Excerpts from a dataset
^^^^
Fixpoint warm_all (p : MuxPool) (answers : list (Z * nat * bool * Connected)) (any_ok : bool) (last_err : option io_error) :
    MuxPool * io_result unit :=
  match answers with
  | [] => (p, if any_ok then Ok tt else Err (default err_no_slots last_err))
  | (now, i, late, r) :: rest =>
      match warm_slot now p i late r with
      | (p, Ok _) => warm_all p rest true last_err
      | (p, Err e) => warm_all p rest any_ok (Some e)
      end
  end.

Definition warmup (p : MuxPool) (answers : list (Z * nat * bool * Connected)) := warm_all p answers false None.

(** ** The pool and everything that runs on it *)

(** A call of [open_stream], or the share of [warmup] on one slot, waiting for
    the slot lock or connecting under it. *)
Inductive Call := COpen (pc : OpenPc) | CWarm (i : nat) (connecting : bool).

Record PoolSys := { sys_pool : MuxPool; sys_calls : gmap nat Call }.

(** The slot whose lock a call holds over an [await]. *)
Definition call_holds (n : Z) (c : Call) : option nat :=
  match c with
  | COpen (PConnecting start i _ _) => Some (Z.to_nat ((start + i) mod n))
  | CWarm i true => Some i
  | _ => None
  end.

(** A dropped future releases the guard it holds. *)
Definition cancel_call (p : MuxPool) (c : Call) : MuxPool :=
  match call_holds (pool_size p) c with
  | Some i => set_lock p i false
  | None => p
  end.

Definition set_call (k : nat) (c : option Call) (cs : gmap nat Call) : gmap nat Call :=
  partial_alter (fun _ => c) k cs.

(** A tunnel makes a step of its own; its window of relay outcomes is the
    pool's. *)
Definition mux_moved (p : MuxPool) (id : nat) (m : Multiplexer) : MuxPool :=
  set_pool_health (set_muxes p (<[id := m]> (muxes p)) (next_mux p)) (default (pool_health p) (relay_health m)).

Inductive pool_step (s : PoolSys) : PoolSys -> Prop :=
| ps_call k :
    sys_calls s !! k = None ->
    pool_step s {| sys_pool := sys_pool s; sys_calls := set_call k (Some (COpen PGate)) (sys_calls s) |}
| ps_warm k i :
    sys_calls s !! k = None -> (i < length (slots (sys_pool s)))%nat ->
    pool_step s {| sys_pool := sys_pool s; sys_calls := set_call k (Some (CWarm i false)) (sys_calls s) |}
| ps_open k pc now a :
    sys_calls s !! k = Some (COpen pc) ->
    pool_step s {| sys_pool := (open_step now a (sys_pool s) pc).1;
                   sys_calls := set_call k (Some (COpen (open_step now a (sys_pool s) pc).2)) (sys_calls s) |}
| ps_warm_begin k i now late p r :
    sys_calls s !! k = Some (CWarm i false) -> late = true \/ lock_free (sys_pool s) i = true ->
    warm_begin now (sys_pool s) i late = (p, r) ->
    pool_step s {| sys_pool := p;
                   sys_calls := set_call k (match r with Some _ => None | None => Some (CWarm i true) end) (sys_calls s) |}
| ps_warm_finish k i r :
    sys_calls s !! k = Some (CWarm i true) ->
    pool_step s {| sys_pool := (warm_finish (sys_pool s) i r).1; sys_calls := set_call k None (sys_calls s) |}
| ps_cancel k c :
    sys_calls s !! k = Some c ->
    pool_step s {| sys_pool := cancel_call (sys_pool s) c; sys_calls := set_call k None (sys_calls s) |}
| ps_invalidate i :
    lock_free (sys_pool s) i = true ->
    pool_step s {| sys_pool := invalidate_slot (sys_pool s) i; sys_calls := sys_calls s |}
| ps_recycled now :
    pool_step s {| sys_pool := recycled now (sys_pool s); sys_calls := sys_calls s |}
| ps_probe r :
    pool_step s {| sys_pool := (probe_fresh (sys_pool s) r).1; sys_calls := sys_calls s |}
| ps_degraded now :
    pool_step s {| sys_pool := (relay_degraded now (sys_pool s)).1; sys_calls := sys_calls s |}
| ps_mux id m m' :
    muxes (sys_pool s) !! id = Some m -> mux_step (set_health m (Some (pool_health (sys_pool s)))) m' ->
    pool_step s {| sys_pool := mux_moved (sys_pool s) id m'; sys_calls := sys_calls s |}.

Inductive pool_reachable (now size : Z) : PoolSys -> Prop :=
| pr_new : pool_reachable now size {| sys_pool := MuxPool_new now size; sys_calls := ∅ |}
| pr_step s s' : pool_reachable now size s -> pool_step s s' -> pool_reachable now size s'.

(** ** One call ends, whatever the others do *)

(** A bound on the steps a call on [n] slots can still make. *)
Definition open_measure (n : Z) (pc : OpenPc) : Z :=
  match pc with
  | PGate => 5 * n + 4
  | PElect _ => 5 * n + 3
  | PStart _ => 5 * n + 2
  | PWalk _ i _ _ => 5 * (n - i) + 1
  | PLock _ i _ _ => 5 * (n - i)
  | PConnecting _ i _ _ => 5 * (n - i) - 1
  | POpening _ i _ _ _ => 5 * (n - i) - 2
  | PInvalidate _ i _ _ => 5 * (n - i) - 3
  | PDone _ => 0
  end.

Definition pc_ok (n : Z) (pc : OpenPc) : Prop :=
  match pc with
  | PWalk start i _ _ => 0 <= start < n /\ 0 <= i <= n
  | PLock start i _ _ | PConnecting start i _ _ | POpening start i _ _ _ | PInvalidate start i _ _ =>
      0 <= start < n /\ 0 <= i < n
  | _ => True
  end.

Lemma open_step_progress now a p pc n :
  0 < n -> pool_size p = n -> pc_ok n pc ->
  pc_ok n (open_step now a p pc).2 /\
  ((open_step now a p pc).2 = pc \/ 0 <= open_measure n (open_step now a p pc).2 < open_measure n pc).
Proof.
  intros Hn Hs Hok. destruct pc; cbn [open_step].
  - repeat case_cmp; cbn [snd pc_ok open_measure]; (split; [done | right; lia]).
  - case_cmp; cbn [snd pc_ok open_measure]; (split; [done | right; lia]).
  - cbn [snd pc_ok open_measure]. rewrite Hs. pose proof (Z.mod_pos_bound (next p) n). split; [lia | right; lia].
  - rewrite Hs. simpl in Hok. repeat case_cmp; cbn [snd pc_ok open_measure]; (split; [lia || done | right; lia]).
  - simpl in Hok. destruct a; try (split; [done | by left]).
    + case_cmp; [| split; [done | by left]].
      destruct (acquire_locked _ _ _ _) as [p1 [id | e |]]; cbn [snd pc_ok open_measure]; (split; [lia | right; lia]).
    + cbn [snd pc_ok open_measure]. split; [lia | right; lia].
  - simpl in Hok. destruct a; try (split; [done | by left]).
    destruct (acquire_connected _ _ _) as [p1 [id | e]]; cbn [snd pc_ok open_measure]; (split; [lia | right; lia]).
  - simpl in Hok. destruct a; try (split; [done | by left]). unfold open_answered. cbv zeta.
    destruct r as [u | e]; [cbn [snd pc_ok open_measure]; split; [done | right; lia] |].
    destruct (kind e); try case_cmp; cbn [snd pc_ok open_measure]; (split; [done || lia | right; lia]).
  - simpl in Hok. case_cmp; [| split; [done | by left]]. cbn [snd pc_ok open_measure]. split; [lia | right; lia].
  - cbn [snd]. split; [done | by left].
Qed.
(** The end of the warm warm-up. *)
Definition warm_all_end (now : Z) (p : ServerPool) (best : option nat) (failures : list (nat * io_error)) :
    ServerPool * Task :=
  match best with
  | Some i => (switch_active now p (active p) i Warmup, TWarmDone (Ok tt))
  | None => (p, TWarmDone (Err (pool_exhausted p failures)))
  end.

Definition warm_all_next (now : Z) (p : ServerPool) (rest : list nat) (best : option nat)
    (failures : list (nat * io_error)) : ServerPool * Task :=
  match rest with
  | [] => warm_all_end now p best failures
  | _ => (p, TWarmAll rest best failures)
  end.

Definition warm_cold_next (p : ServerPool) (start : nat) (rest : list nat) (failures : list (nat * io_error)) : Task :=
  match rest with
  | [] => TWarmDone (Err (pool_exhausted p failures))
  | _ => TWarmCold start rest failures
  end.

Definition warmup_begin (p : ServerPool) : Task :=
  if warm_backups (profile p) then TWarmAll (seq 0 (length (servers p))) None []
  else let start := active_index p in warm_cold_next p start (walk_order (length (servers p)) start) [].

Definition relay_degradation_tick (now : Z) (p : ServerPool) : ServerPool :=
  let a := active_index p in
  if (length (servers p) <? 2)%nat then p else
  let '(sick, p) := match servers p !! a with
    | Some s => (snd (relay_degraded now (pool s)), on_pool p a (fun q => fst (relay_degraded now q)))
    | None => (false, p)
    end in
  if negb sick then p else
  match List.find (fun i => negb (is_down (slot_state p i))) (drop 1 (walk_order (length (servers p)) a)) with
  | None => p
  | Some to =>
      let p := on_state p a (mark_down now) in
      let p := if active_since now p a (fun d => d <? FAILBACK_FLAP_WINDOW)
               then on_state p a (penalize_flap now (failback_hold (profile p))) else p in
      let p := on_pool p a (fun q => set_pool_health q (RelayHealth_reset now (pool_health q))) in
      switch_active now p a to RelayDegraded
  end.

(** The first candidate that has been up for the hold-down and is not
    suppressed. *)
Definition failback_ready (now : Z) (p : ServerPool) (i : nat) : bool :=
  negb (failback_suppressed now (slot_state p i)) &&
  match up_for now (slot_state p i) with Some up => failback_hold (profile p) <=? up | None => false end.

Definition failback (now : Z) (p : ServerPool) : ServerPool :=
  let a := active_index p in
  match List.find (failback_ready now p) (seq 0 a) with
  | Some i => switch_active now p a i Failback
  | None => p
  end.

(** After the warm-ups of a tick the candidates before [a] are probed. *)
Definition probe_next (a i : nat) : Task := if (i <? a)%nat then TProbe a i else TFailback.

Definition tick_warm_next (p : ServerPool) (a i : nat) : Task :=
  if (i <? length (servers p))%nat then TTickWarm a i else probe_next a 0.

Definition recycle_end (p : ServerPool) : ServerPool :=
  let cur := active p in
  let p := set_active p 0 in
  if (cur =? 0)%nat then p
  else emit p (str "пул серверов пересобран после смены сети, снова работаю через " ++ slot_label p 0).

Definition recycle_next (p : ServerPool) (i : nat) : ServerPool * Task :=
  if (i <? length (servers p))%nat then (p, TRecycle i) else (recycle_end p, TRecycleDone).

(** One step of a task; a reply that does not fit leaves everything as it is. *)
Definition task_step (now : Z) (a : Reply) (p : ServerPool) (t : Task) : ServerPool * Task :=
  match t, a with
  | TOpen start (i :: rest) failures, ROpen r => open_reply now p start i rest failures r
  | TWarmAll (i :: rest) best failures, RUnit r =>
      match r with
      | None => warm_all_next now p rest best failures
      | Some (Ok _) =>
          warm_all_next now (on_state p i (mark_up now)) rest
            (Some (match best with None => i | Some b => Nat.min b i end)) failures
      | Some (Err e) => warm_all_next now (on_state p i (mark_down now)) rest best (failures ++ [(i, e)])
      end
  | TWarmCold start (i :: rest) failures, RUnit (Some r) =>
      match r with
      | Ok _ =>
          let p := on_state p i (mark_up now) in
          ((if negb (i =? start)%nat then switch_active now p start i Failover else p), TWarmDone (Ok tt))
      | Err e =>
          let p := on_state p i (mark_down now) in
          (p, warm_cold_next p start rest (failures ++ [(i, e)]))
      end
  | TTick, RNone =>
      let p := relay_degradation_tick now p in
      let a := active_index p in
      (p, if warm_backups (profile p) then tick_warm_next p a 0 else probe_next a 0)
  | TTickWarm a i, RUnit _ => (p, tick_warm_next p a (S i))
  | TProbe a i, RUnit r =>
      let p := on_state p i (match r with Some (Ok _) => mark_up now | _ => mark_down now end) in
      (p, probe_next a (S i))
  | TFailback, RNone => (failback now p, TTickDone)
  | TRecycle i, RNone =>
      recycle_next (on_state (on_pool p i (recycle now)) i SlotState_reset) (S i)
  | _, _ => (p, t)
  end.

(** ** Everything that runs on the pool *)

Record ServerSys := { sv_pool : ServerPool; sv_tasks : gmap nat Task }.

Definition set_task (k : nat) (t : option Task) (ts : gmap nat Task) : gmap nat Task := partial_alter (fun _ => t) k ts.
^^^^
→ **INSTRUCTIONS FOR THE TASK**
For every line above with the word "rewrite" in it, make a copy.

→ **RESULT OF THIS TASK**
  - cbn [snd pc_ok open_measure]. rewrite Hs. pose proof (Z.mod_pos_bound (next p) n). split; [lia | right; lia].
  - rewrite Hs. simpl in Hok. repeat case_cmp; cbn [snd pc_ok open_measure]; (split; [lia || done | right; lia]).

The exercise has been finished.